Typically the first category contains procedural arguments, the second one, material argument (violation of any relevant rule).
If he forgets to raise say an argument of internal legality in the beginning, he will never again be able to raise such an argument during the proceedings.
As a consequence, plaintiffs just file any such argument, even obviously not standing, just to be able later on the complete their claim if they find new arguments to claim for illegality.
The State Commissioner (Commissaire du Gouvernement) intervenes in the proceedings, but is in principle not a party (neither claimant nor defendant) to the proceedings, he is (in France at least) an independent judge who’s job is to make proposals to the Court as to how a specific case can be solved in law. He does not represent the State which is the other party (defendant) to the proceedings.
Here the argument was to say that the State Commissioner was not given a chance to react to the change of legal strategy by the claimants in the first instance (the baha’is).
Other material arguments raised were that the appealed judgment based it’s ruling under an abrogated law of civil status the new law taking into account the amendment to article 2 of the Constitution stating that « the principles of Islamic shari’a are the primary source of legislation ».
A last argument was to state that :
« the judgment under consideration ignored the unanimous view of the scholars (fuqaha) and the formal opinions (fatwa) issued by competent authorities concluding that the meaning of the freedom of belief is that the individual has the freedom to embrace his like of the fundamentals of any belief, under the condition that his embracing of such a belief does not imply interference with the public order of the state or its stability; [and thus also ignored that] Baha’ism is excluded from divine religions and that its practice infringes on the established order of the state, and therefore it should not be inscribed for children because this is against the public order. »Interestingly, the Court did not answer all of these arguments, at least on the material assessment of the case the « legal » argumentation went to quite a different way.
The Judgment of the Court
Procedural arguments
As to the interest of the first (private) appellants requested for their appeal to be admitted, the court states that the interest of a private person in appealing the first instance decision is drawn from the fact that « such an act implies recognition of the Baha’i religion contrary to
the established opinions of scholars and to those opinions included in fatwas emanating from competent authorities, as well as to the provisions of the Constitution. »
Legally speaking, it is amazing that the contradiction of the judgment to the Constitution (which obviously under rule of law can justify an appeal) comes after established opinions of scholars and fatwas about the fact that the baha’i faith is not a religion.
In any case, as the Shari’a takes its legal legitimacy from the modified article 2 of the Constitution (see above) and not the other way around, at least legally speaking, this is a first legal clue for the bias in the reasoning of the Court.
It continues : « It is probable also that such an act may also have effect on him, [and] his family members, as a result of proselytizing activities that harmfully target the Muslim religion. »
No comment.
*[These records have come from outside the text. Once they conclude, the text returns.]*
(** * web-service-stdlib: the album server of [main.go]

    A shallow embedding of the album HTTP server (the variant with the
    structured JSON error envelope) and of its in-memory database.

    Conventions of the embedding:
    - Go [string] is [string] (a sequence of bytes); [<] on strings is the
      bytewise lexicographic order, [String.ltb].
    - Go [int] is [Z]; the only integer operations of the program are
      comparisons, and [json.Unmarshal] rejects literals outside 64 bits.
    - [map[string]Album] is [gmap string Album]; iterating over a Go map
      visits the entries in an unspecified order, so the iteration order is
      made explicit wherever the code ranges over a map.
    - a Go [error] result is [option error], [None] for [nil].
    - the [http.ResponseWriter] is threaded through the handlers as a value.
    - every method of [MemoryDatabase] runs under the lock for its whole
      body, so a method is one atomic step on the map.
    - [log.Printf] calls have no influence on responses or on the store and
      are left out. *)

From Stdlib Require Import ZArith String Ascii List Sorted Permutation Lia Bool.
From stdpp Require Import base option gmap strings pretty list sorting.

Local Open Scope Z_scope.
Local Open Scope list_scope.
#[local] Set Warnings "-register-all".

(** ** Errors *)

(** The two sentinel errors of [main.go], any other error created with
    [errors.New], and an error wrapping another one (as [fmt.Errorf] with
    [%w] builds), which [errors.Is] looks through. *)
Inductive error : Type :=
| ErrDoesNotExist
| ErrAlreadyExists
| errors_New (msg : string)
| Wrap (msg : string) (inner : error).

#[global] Instance error_eq_dec : EqDecision error.
Proof. solve_decision. Defined.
For a religion in which any form of proselytism is forbidden, and which is anyway forbidden from being organized in Egypt, it seems that the little number of baha’is in Egypt are frightening the establishment. One may wonder why!
Too much of a bias would have been too evident, so the court had no other choice than to dismiss some of the claims (but only procedural ones) brought by the administration.
The administration argued there was no negative decision, and that the claimants (the baha’is), should have brought their plea to a civil status committee. The Court answers, that according to law, the refusal or desistance from making a decision is a negative decision, and that the said committee had no competence whatsoever over such matters, dismissing the claims of the administration. Taking another standpoint would have been legally allmost impossible!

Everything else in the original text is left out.